Created a document-term-matrix, removed the sparse terms, and performed a hierarchical clustering.
dtm <- DocumentTermMatrix(corpus)
dtm
## <<DocumentTermMatrix (documents: 3, terms: 38983)>>
## Non-/sparse entries: 57199/59750
## Sparsity : 51%
## Maximal term length: 95
## Weighting : term frequency (tf)
dtm <- removeSparseTerms(dtm, 0.5)
dtm
## <<DocumentTermMatrix (documents: 3, terms: 12940)>>
## Non-/sparse entries: 31156/7664
## Sparsity : 20%
## Maximal term length: 18
## Weighting : term frequency (tf)
dtmClust <- hclust(dist(dtm), method = "ward")

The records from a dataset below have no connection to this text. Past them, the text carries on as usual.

(** ** One turn *)

Definition open_handle s : Prop := match lp_cand s with Some (_, _, se) => fresh se | None => True end.

Definition key_rejected (o : loop_end) : bool := match o with KeyRejected _ _ => true | _ => false end.

(** Which ends settle the candidate: true, false, or either. *)
Definition settles (o : loop_end) (b : bool) : Prop :=
  match o with Completed | StreamError _ => b = true | CancelledRaised => True | KeyRejected _ _ => False | _ => b = false end.

(** The last turn closes the candidate it has. *)
Definition closes (o : loop_end) s s' : Prop :=
  key_rejected o = false /\ lp_cand s' = None /\ lp_sent s' = lp_sent s /\
  match lp_cand s with
  | Some _ => exists b se, closed b se /\ settles o b /\ lp_done s' = lp_done s ++ [se]
  | None => o <> Completed /\ lp_done s' = lp_done s
  end.

Lemma closes_cand o s1 s s' :
  lp_sent s1 = lp_sent s -> lp_done s1 = lp_done s -> (is_Some (lp_cand s1) <-> is_Some (lp_cand s)) -> closes o s1 s' -> closes o s s'.
Proof.
  intros Hs Hd Hc (H0' & H1 & H2 & H3). split; [done|]. split; [done|]. rewrite <- Hs, <- Hd. split; [done|].
  destruct (lp_cand s1), (lp_cand s); try done; exfalso.
  - by destruct (proj1 Hc (ltac:(by eexists))).
  - by destruct (proj2 Hc (ltac:(by eexists))).
Qed.

(** Repeating on the account keeps the handle; the next candidate follows after the handle is closed. *)
Definition repeats s s' : Prop :=
  lp_reuse s' = true /\ lp_cand s' = lp_cand s /\ lp_done s' = lp_done s /\
  lp_outer s' = lp_outer s /\ lp_inner s' = lp_inner s + 1 /\ lp_inner s + 1 < lp_limit s.
Definition moves_on s s' : Prop :=
  lp_reuse s' = false /\ lp_cand s' = None /\ lp_outer s' = lp_outer s + 1 /\ lp_inner s' = lp_inner s /\
  lp_outer s + 1 < total_attempts q /\
  match lp_cand s with
  | Some _ => exists se, closed false se /\ lp_done s' = lp_done s ++ [se]
  | None => lp_done s' = lp_done s
  end.

Lemma end_with_closes now o b s w (e : renv R) :
  match lp_cand s with Some (_, _, se) => handle_is false b false se | None => o <> Completed end -> settles o b ->
  exists s' w' e', end_with conf utc_offset now o s w e = (Ret (inl (o, s'), w'), e') /\ closes o s s'.
Proof.
  intros Hh Hb. destruct (let_go_handle now b s w e (ltac:(by destruct (lp_cand s) as [[[]]|]))) as (s' & w' & e' & E & (_ & _ & _ & _ & Hsent) & Hc & Hd).
  exists s', w', e'. split; [unfold end_with; by erewrite ST_bind_ret by exact E|]. split; [by destruct o|]. split; [done|]. split; [done|].
  destruct (lp_cand s); [|by subst]. destruct Hd as (se' & ? & ?). by exists b, se'.
Qed.

Lemma attempt_input_fields e started up k n extra inp :
  attempt_input py_str (cq_overflow q) (cq_rules q) e (cq_stream q) started up k n extra = Some inp ->
  fi_cancelled inp = false /\ fi_downstream_started inp = (cq_stream q && started) /\ fi_candidates_remaining inp = (k <? n - 1).
Proof.
  intros Hi. apply bind_Some in Hi as ([o a] & _ & Hi). by injection Hi as <-.
Qed.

## The "ward" method has been renamed to "ward.D"; note new "ward.D2"
plot(dtmClust)
Created a k-means clustering of the documents as well.
dtmKMeans <- kmeans(dtm, 2)
dtmKMeans$cluster
## blogs.txt news.txt twitter.txt
## 1 1 2
The algorithmic development of the Shiny app will use a model to ensure an acceptable level of predictability. Care will be taken to ensure that any string of words not found in the training data will have a default set of predictions. It will use a Backoff model for the modeling.